With both Sydney and Melbourne markets cooling, a property market analyst has said that a boom could occur in Tasmania’s capital city soon.
According to Simon Pressley, head of research at Propertyology, Hobart’s current growth cycle is similar to Sydney’s in 2014, yet with a median house price that is a third of Sydney’s.
“Hobart is the only location in Australia which has the combination of an affordable entry price, an economy which is already strong (and still improving), hardly any impact on investor’s annual cash flow, and a tight supply pipeline for as far as the eye can see,” Mr Pressley said.
“The 15 per cent headline capital growth rate over the last 12 months is dragged down by the lower rates of growth in Hobart’s urban fringe.
“With rates of supply tighter than anything we’ve seen, it’s quite conceivable that property prices in metropolitan Hobart could exceed 20 per cent next year and beyond.
“All of the metrics which we analyse suggest that, all things being equal, the 15 per cent price growth over the last 12 months will be surpassed next year and that there’s currently no end in sight.”
The analysis by Propertyology shows that Sydney and Melbourne are currently in their fifth strong year, while Hobart’s growth cycle only started in 2016, and research by Domain and CoreLogic both show that changes in Hobart’s median house price is higher than any other capital city.
“Hobart has an enormous head of steam,” Mr Pressley said. "The number of properties listed for sale now is less than half what was available a few years ago. Our buyer’s agents have missed out on numerous properties to people who have been prepared to pay up to 10 per cent more than us.

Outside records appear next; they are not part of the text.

(** C4: alloc always returns.  A key length other than 30, 38 and 46
    gives bad_param and touches neither [*c] nor the world: no structure
    is created.  A status of ok implies a key length of 30, 38 or 46, a
    cipher bound to the matching algorithm identifier and function table
    with that key length, and a context of the matching key size whose
    counter, offset and key are all zero and whose EVP context is the
    initialised zero context.  With memory for the two structures a valid
    key length does give ok. *)
Theorem alloc_checks_key_len c key_len tlen w :
  exists st c' w',
    srtp_aes_icm_openssl_alloc c key_len tlen w = Some (st, c', w') /\
    (key_len <> 30 -> key_len <> 38 -> key_len <> 46 ->
       st = srtp_err_status_bad_param /\ c' = c /\ w' = w) /\
    (st = srtp_err_status_ok ->
       (key_len = 30 \/ key_len = 38 \/ key_len = 46) /\
       exists alg ty ks a i,
         class_of_key_len key_len = Some (alg, ty, ks) /\
         c' = Some a /\
         cipher_at w' a =
           Some {| type := ty; state := Some i; key_len := key_len; algorithm := alg |} /\
         icm_at w' i =
           Some {| counter := replicate 16 0; offset := replicate 16 0;
                   key := replicate 32 0; key_size := ks;
                   ctx := EVP_CIPHER_CTX_init EVP_CIPHER_CTX_zero |} /\
         (forall b : nat, (b < length (heap w))%nat -> heap w' !! b = heap w !! b)) /\
    ((key_len = 30 \/ key_len = 38 \/ key_len = 46) -> memory_available 2 w ->
       st = srtp_err_status_ok).
Proof.
  destruct (class_of_key_len key_len) as [[[alg ty] ks]|] eqn:Hclass.
  - assert (key_len = 30 \/ key_len = 38 \/ key_len = 46) as Hk
      by (apply class_of_key_len_Some; eauto).
    destruct (decide (oom w !! 0%nat = Some true)) as [H0|H0];
      [|destruct (decide (oom w !! 1%nat = Some true)) as [H1|H1]].
    + eexists _, _, _. split; [apply alloc_run_oom_first; eauto|].
      split; [lia|]. split; [done|].
      intros _ Hmem. by destruct (Hmem 0%nat ltac:(lia)).
    + eexists _, _, _. split; [apply alloc_run_oom_second; eauto|].
      split; [lia|]. split; [done|].
      intros _ Hmem. by destruct (Hmem 1%nat ltac:(lia)).
    + assert (memory_available 2 w) as Hmem.
      { intros [|[|i]] Hi; [done..|lia]. }
      eexists _, _, _. split; [by apply alloc_run_ok|].
      split; [lia|]. split; [|done].
      intros _. split; [done|].
      exists alg, ty, ks, (length (heap w)), (S (length (heap w))).
      split; [done|]. split; [done|].
      unfold alloc_ok_world.
      split; [by heap_end|]. split; [by heap_end|].
      intros b Hb. cbn [heap]. by rewrite lookup_app_l.
  - assert (~ (key_len = 30 \/ key_len = 38 \/ key_len = 46)) as Hk.
    { intros [x Hx]%class_of_key_len_Some. congruence. }
    eexists _, _, _. split; [by apply alloc_run_bad_param|].
    split; [done|]. split; [done|]. intros; tauto.
Qed.

End Alloc.

(** ** dealloc: teardown *)

Section Dealloc.
Context `{Ext : Externals}.

Lemma octet_string_set_to_zero_run w a s :
  icm_at w a = Some s ->
  octet_string_set_to_zero (Some a) w =
    Some (tt, put a (Obj_icm zero_icm) [Ev_octet_string_set_to_zero a] w).
Proof.
  intros Hs. unfold octet_string_set_to_zero.
  erewrite bind_run by (apply load_icm_run, Hs).
  erewrite bind_run by (eapply store_run, icm_at_live, Hs).
  by rewrite emit_put.
Qed.

(** C7 (as the code has it): dealloc of a null cipher pointer changes
    nothing and reports bad_param. *)
Theorem dealloc_null_is_bad_param w :
  srtp_aes_icm_openssl_dealloc NULL w = Some (srtp_err_status_bad_param, w).
Proof. reflexivity. Qed.

(** C8: for a live cipher whose state points to a live context, dealloc
    returns ok after calling EVP_CIPHER_CTX_cleanup on the context's EVP
    handle, overwriting the whole context with zero octets, and only then
    releasing it and the cipher: the released context cell holds zero in
    counter, offset, key, key size and EVP context.  No other cell
    changes. *)
Theorem dealloc_zeroizes_context w a ci q s :
  cipher_at w a = Some ci -> state ci = Some q -> icm_at w q = Some s ->
  exists w',
    srtp_aes_icm_openssl_dealloc (Some a) w = Some (srtp_err_status_ok, w') /\
    released_at w' q =
      Some (Obj_icm {| counter := replicate 16 0; offset := replicate 16 0;
                       key := replicate 32 0; key_size := 0;
                       ctx := EVP_CIPHER_CTX_zero |}) /\
    released_at w' a = Some (Obj_cipher ci) /\
    trace w' = trace w ++ [Ev_EVP_CIPHER_CTX_cleanup q (ctx s);
                           Ev_octet_string_set_to_zero q;
                           Ev_srtp_crypto_free q;
                           Ev_srtp_crypto_free a] /\
    (forall b : nat, b <> a -> b <> q -> heap w' !! b = heap w !! b).
Proof.
  intros Hc Hst Hs.
  pose proof (icm_at_lt _ _ _ Hs) as Hq.
  pose proof (cipher_at_live _ _ _ Hc) as Hlc.
  pose proof (lookup_lt_Some _ _ _ Hlc) as Ha.
  assert (a <> q) as Hne.
  { intros ->. apply icm_at_live in Hs. congruence. }
  unfold srtp_aes_icm_openssl_dealloc.
  erewrite bind_run by (apply load_cipher_run, Hc).
  rewrite Hst.
  erewrite bind_run.
  2:{ erewrite bind_run by (apply evp_ctx_cleanup_run, Hs).
      erewrite bind_run
        by (eapply octet_string_set_to_zero_run, icm_at_put_eq, Hq).
      rewrite put_put.
      eapply srtp_crypto_free_run. by apply put_live. }
  cbn [heap oom trace put].
  erewrite bind_run.
  2:{ eapply srtp_crypto_free_run. cbn [heap].
      rewrite list_insert_insert_eq, list_lookup_insert_ne by done. exact Hlc. }
  cbn [heap oom trace]. unfold ret. eexists. split; [done|].
  unfold released_at. cbn [heap trace].
  rewrite list_insert_insert_eq.
  split; [|split; [|split]].
  - rewrite list_lookup_insert_ne, list_lookup_insert_eq by done. done.
  - rewrite list_lookup_insert_eq by (by rewrite length_insert). done.
  - by rewrite <- !app_assoc.
  - intros b Hba Hbq. by rewrite !list_lookup_insert_ne.
Qed.

End Dealloc.

(** ** encrypt: the keystream is applied, the context keeps offset and key *)

Section Encrypt.
Context `{Ext : Externals}.

Lemma encrypt_pre p buf enc_len w r :
  srtp_aes_icm_openssl_encrypt p buf enc_len w = Some r ->
  exists a s, p = Some a /\ icm_at w a = Some s /\ enc_len <= Z.of_nat (length buf).
Proof.
  unfold srtp_aes_icm_openssl_encrypt.
  intros (s & w1 & (a & -> & -> & Hs)%load_icm_pre & H)%bind_pre.
  exists a, s. split; [done|]. split; [done|].
  destruct (Z.ltb_spec (Z.of_nat (length buf)) enc_len); [done|lia].
Qed.

Lemma put_after_emit a o evs e w :
  put a o evs {| heap := heap w; oom := oom w; trace := trace w ++ [e] |} =
  put a o (e :: evs) w.
Proof. unfold put; cbn. by rewrite <- app_assoc. Qed.

Lemma encrypt_run w a s buf enc_len :
  icm_at w a = Some s -> enc_len <= Z.of_nat (length buf) ->
  srtp_aes_icm_openssl_encrypt (Some a) buf enc_len w =
    let '(ok1, h1, b1, l1) := EVP_EncryptUpdate (ctx s) buf (int_of_uint enc_len) in
    if ok1 then
      let '(ok2, h2, b2, l2) := EVP_EncryptFinal_ex h1 b1 in
      Some (if ok2 then (srtp_err_status_ok, b2, uint_of_int (uint_of_int l1 + l2))
            else (srtp_err_status_cipher_fail, b2, uint_of_int l1),
            put a (Obj_icm (set_ctx h2 s))
                [Ev_EVP_EncryptUpdate a (int_of_uint enc_len); Ev_EVP_EncryptFinal_ex a] w)
    else
      Some ((srtp_err_status_cipher_fail, b1, enc_len),
            put a (Obj_icm (set_ctx h1 s)) [Ev_EVP_EncryptUpdate a (int_of_uint enc_len)] w).
Proof.
  intros Hs Hlen. pose proof (icm_at_lt _ _ _ Hs) as Hlt.
  unfold srtp_aes_icm_openssl_encrypt.
  erewrite bind_run by (apply load_icm_run, Hs).
  destruct (Z.ltb_spec (Z.of_nat (length buf)) enc_len); [lia|].
  destruct (EVP_EncryptUpdate _ _ _) as [[[ok1 h1] b1] l1].
  unfold emit at 1, bind at 1.
  erewrite bind_run by (eapply store_run, icm_at_live, Hs).
  rewrite put_after_emit. cbn [app ctx set_ctx].
  destruct ok1; cbn [negb]; [|done].
  destruct (EVP_EncryptFinal_ex _ _) as [[[ok2 h2] b2] l2].
  erewrite bind_run by apply emit_put.
  erewrite bind_run by (eapply store_run, put_live, Hlt).
  rewrite put_put. cbn [app].
  by destruct ok2.
Qed.

(** Whatever encrypt returns, it has only replaced the EVP context. *)
Lemma encrypt_post p buf enc_len w r w' :
  srtp_aes_icm_openssl_encrypt p buf enc_len w = Some (r, w') ->
  exists a s h evs,
    p = Some a /\ icm_at w a = Some s /\ w' = put a (Obj_icm (set_ctx h s)) evs w.
Proof.
  intros H. destruct (encrypt_pre _ _ _ _ _ H) as (a & s & -> & Hs & Hlen).
  rewrite (encrypt_run w a s buf enc_len Hs Hlen) in H.
  destruct (EVP_EncryptUpdate _ _ _) as [[[ok1 h1] b1] l1].
  destruct ok1.
  - destruct (EVP_EncryptFinal_ex _ _) as [[[ok2 h2] b2] l2].
    simplify_eq. by eexists a, s, _, _.
  - simplify_eq. by eexists a, s, _, _.
Qed.

(** Whatever set_iv returns, it has replaced the counter by offset XOR
    nonce and possibly the EVP context. *)
Lemma set_iv_post p iv dir w st w' :
  srtp_aes_icm_openssl_set_iv p iv dir w = Some (st, w') ->
  exists a s h evs,
    p = Some a /\ icm_at w a = Some s /\ (16 <= length iv)%nat /\
    w' = put a (Obj_icm (set_ctx h (set_counter (v128_xor (offset s) (take 16 iv)) s)))
             evs w.
Proof.
  intros H. destruct (set_iv_pre _ _ _ _ _ H) as (a & s & -> & Hs & Hlen).
  rewrite (set_iv_run w a s iv dir Hs Hlen) in H. cbn zeta in H.
  destruct (evp_for (key_size s)) as [evp|]; simplify_eq.
  - by eexists a, s, _, _.
  - by eexists a, s, (ctx s), _.
Qed.

End Encrypt.

(** ** The offset and the key are fixed once initialized *)

Section Invariant.
Context `{Ext : Externals}.

Lemma reachable_keeps_offset_and_key w0 w a s0 :
  icm_at w0 a = Some s0 -> reachable w0 w ->
  exists s, icm_at w a = Some s /\ offset s = offset s0 /\ key s = key s0 /\
            key_size s = key_size s0.
Proof.
  intros H0 Hr. induction Hr as [|w p iv dir st w' _ IH Hstep|w p buf len r w' _ IH Hstep].
  - by exists s0.
  - destruct IH as (s & Hs & Ho & Hk & Hz).
    apply set_iv_post in Hstep as (b & sb & h & evs & -> & Hb & _ & ->).
    destruct (decide (b = a)) as [->|Hne].
    + pose proof (icm_at_lt _ _ _ Hs) as Hlt. simplify_eq.
      eexists. split; [by apply icm_at_put_eq|]. done.
    + exists s. by rewrite icm_at_put_ne.
  - destruct IH as (s & Hs & Ho & Hk & Hz).
    apply encrypt_post in Hstep as (b & sb & h & evs & -> & Hb & ->).
    destruct (decide (b = a)) as [->|Hne].
    + pose proof (icm_at_lt _ _ _ Hs) as Hlt. simplify_eq.
      eexists. split; [by apply icm_at_put_eq|]. done.
    + exists s. by rewrite icm_at_put_ne.
Qed.

(** C10: once context_init has returned, the last two octets of the
    offset are zero, and in every world reached by calls of set_iv and of
    the encrypt/decrypt entry point the context is still there with the
    same offset and key; a further set_iv leaves them in place and yields
    a counter whose last two octets are those of the nonce, and a further
    encrypt leaves offset, key and counter in place. *)
Theorem offset_and_key_invariant p kbuf w_pre st w0 w :
  srtp_aes_icm_openssl_context_init p kbuf w_pre = Some (st, w0) ->
  reachable w0 w ->
  exists a s0 s,
    p = Some a /\ icm_at w0 a = Some s0 /\ icm_at w a = Some s /\
    offset s0 !! 14%nat = Some 0 /\ offset s0 !! 15%nat = Some 0 /\
    offset s = offset s0 /\ key s = key s0 /\
    (forall iv dir st' w',
        srtp_aes_icm_openssl_set_iv (Some a) iv dir w = Some (st', w') ->
        exists s', icm_at w' a = Some s' /\ offset s' = offset s0 /\ key s' = key s0 /\
                   counter s' !! 14%nat = iv !! 14%nat /\
                   counter s' !! 15%nat = iv !! 15%nat) /\
    (forall buf len r w',
        srtp_aes_icm_openssl_encrypt (Some a) buf len w = Some (r, w') ->
        exists s', icm_at w' a = Some s' /\ offset s' = offset s0 /\ key s' = key s0 /\
                   counter s' = counter s).
Proof.
  intros Hinit Hr.
  apply context_init_post in Hinit as (a & s0 & -> & Hs0 & H14 & H15).
  destruct (reachable_keeps_offset_and_key _ _ _ _ Hs0 Hr) as (s & Hs & Ho & Hk & _).
  exists a, s0, s. do 7 (split; [done|]).
  pose proof (icm_at_lt _ _ _ Hs) as Hlt. split.
  - intros iv dir st' w' Hstep.
    apply set_iv_post in Hstep as (b & sb & h & evs & [= <-] & Hb & Hiv & ->).
    simplify_eq. eexists. split; [by apply icm_at_put_eq|]. cbn.
    rewrite !v128_xor_zero_octet by congruence.
    by rewrite !lookup_take_lt by lia.
  - intros buf len r w' Hstep.
    apply encrypt_post in Hstep as (b & sb & h & evs & [= <-] & Hb & ->).
    simplify_eq. eexists. split; [by apply icm_at_put_eq|]. done.
Qed.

It’s like a flock of seagulls fighting over a chip.
“Most Australians don’t realise that Hobart’s increase in job volumes over the last 12 months is four times [than] the national average and more than double [than] that of the next best capital city.”

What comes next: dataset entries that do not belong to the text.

(** X2. An array that has no [null] for a day or a place and is not of the
    schema is refused with an error that names the window and the index of
    one of its days: "Invalid day structure at index i in chunk s-e", or
    "Invalid place structure at place j in day i of chunk s-e" for a place
    [j] of that day. *)
Theorem violation_names_day_or_place (E : engine) (start end_ : Z) (days : list JSON) :
  JNull ∉ days -> (forall day, day ∈ days -> JNull ∉ Schema.places_of day) ->
  Schema.chunk_conforms (JArr days) = false ->
  exists index day,
    days !! index = Some day /\
    (Gemini.validate_chunk E (JArr days) start end_
     = Throw (Exn Error (u "Invalid day structure at index " ++ of_nat index
                         ++ u " in chunk " ++ Gemini.days_range start end_)) \/
     exists placeIndex,
       (placeIndex < length (Schema.places_of day))%nat /\
       Gemini.validate_chunk E (JArr days) start end_
       = Throw (Exn Error (u "Invalid place structure at place " ++ of_nat placeIndex
                           ++ u " in day " ++ of_nat index ++ u " of chunk "
                           ++ Gemini.days_range start end_))).
Proof. apply validate_chunk_names_index. Qed.

(** A value is none of the elements of an explicit list. *)
Ltac not_in_list :=
  let H := fresh in
  cbn; intros H;
  repeat (apply elem_of_cons in H as [H|H]; [discriminate|]);
  inversion H.
(** * Properties *)

(** ** The fetch *)

Lemma get_latest_data_run (limit : Z) (w : World) :
  get_latest_data limit w = (Ret (fetched limit (cloud w)), tick w).
Proof.
  unfold get_latest_data, try_except, bind, execute, fetched, tick, ret.
  destruct (outage (cloud w) (trips (cloud w))); reflexivity.
Qed.

Lemma fst_get_latest_data (limit : Z) (w : World) :
  fst (get_latest_data limit w) = Ret (fetched limit (cloud w)).
Proof. now rewrite get_latest_data_run. Qed.

Lemma got_rows (limit : Z) (w : World) (rows : list Row) :
  fst (get_latest_data limit w) = Ret rows -> fetched limit (cloud w) = rows.
Proof. rewrite fst_get_latest_data. now intros [= ->]. Qed.

Lemma In_firstn {A : Type} (n : nat) (l : list A) (x : A) :
  In x (firstn n l) -> In x l.
Proof.
  intros Hx. rewrite <- (firstn_skipn n l). apply in_or_app. now left.
Qed.

Lemma StronglySorted_firstn {A : Type} (R : A -> A -> Prop) (n : nat) (l : list A) :
  StronglySorted R l -> StronglySorted R (firstn n l).
Proof.
  intros Hl. revert n.
  induction Hl as [| a l Hl IH Ha]; intros [| n]; simpl; try constructor.
  - apply IH.
  - rewrite Forall_forall in *. intros x Hx. apply Ha.
    eapply In_firstn; eassumption.
Qed.

#[local] Instance IdDesc_leb_trans : Transitive (fun a b => is_true (IdDesc.leb a b)).
Proof.
  intros a b c. unfold IdDesc.leb, id_desc_leb, is_true. rewrite !Z.leb_le. lia.
Qed.

Lemma order_id_desc_newest_first (table : list Row) :
  newest_first (order_id_desc table).
Proof.
  unfold newest_first, order_id_desc.
  pose proof (IdSort.StronglySorted_sort table IdDesc_leb_trans) as Hs.
  induction Hs as [| a l Hl IH Ha]; constructor; [exact IH |].
  eapply Forall_impl; [| exact Ha].
  intros b Hb. unfold IdDesc.leb, id_desc_leb, is_true in Hb. now apply Z.leb_le.
Qed.

(** A fetch returns its rows newest first, whatever the store holds. *)
Lemma fetched_newest_first (limit : Z) (c : Cloud) :
  newest_first (fetched limit c).
Proof.
  unfold fetched. destruct (outage c (trips c)).
  - constructor.
  - apply StronglySorted_firstn, order_id_desc_newest_first.
Qed.

Lemma fetched_length (limit : Z) (c : Cloud) :
  0 <= limit -> Z.of_nat (List.length (fetched limit c)) <= limit.
Proof.
  intros Hl. unfold fetched, limit_rows.
  destruct (outage c (trips c)); simpl; [lia |].
  rewrite length_firstn. lia.
Qed.

(** ** Sorting by timestamp *)

Lemma Sorted_map_key {A : Type} (key : A -> Z) (l : list A) :
  Sorted (fun a b => key a <= key b) l -> Sorted Z.le (map key l).
Proof.
  induction 1 as [| a l Hl IH Ha]; simpl; constructor; [exact IH |].
  destruct Ha; simpl; constructor; assumption.
Qed.
(** The block of [mainErr] on the database.  [println] has no result;
    the lines printed so far are carried along. *)
Definition mainErr_db_callback (db : DB) (printed : list string)
  : Prog (error * list string) :=
  err <- initDB db;;
  match err with
  | Some _ => Ret (err, printed)
  | None =>
      '(result1, err) <- helloSql_Cool db "MessageBird";;
      match err with
      | Some _ => Ret (err, printed)
      | None =>
          let printed := printed ++ [result1] in
          '(result2, err) <- helloSql_NotCoolAtAll db "Twilio";;
          match err with
          | Some _ => Ret (err, printed)
          | None =>
              let printed := printed ++ [result2] in
              Ret (None, printed)
          end
      end
  end.

Definition mainErr_db : Prog (error * list string) :=
  NewDBResource_capturing "sqlite3" "./demo.sqlite" mainErr_db_callback [].

(** The callbacks with the variable forgotten, as the [Use] functions
    of [RunTransaction] and [QueryRows] take them. *)
Definition forget {S : Type} (p : Prog (error * S)) : Prog error :=
  x <- p;; Ret (fst x).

Jobs are only set to increase with a $493.7 million upgrade of Tasmania’s hospitals and a $400 million science and technology precinct for the CBD, which would facilitate 3,000 students and 700 staff.
The population growth rate is also at 0.9 in 2016, higher than NSW’s Central Coast and South Australia’s Adelaide, as well as having a vacancy rate of 0.4, which Propertyology claims is potentially the lowest for any capital city on record.
“Housing demand in Australia’s most affordable capital city is largely driven by local confidence from the rapid job improvement,” Mr Pressley said.
“Now that the capital growth is there for all to see, mainland investors appreciating Australia’s highest rental yields means [that] the cost to hold a property in Hobart is effectively nothing.”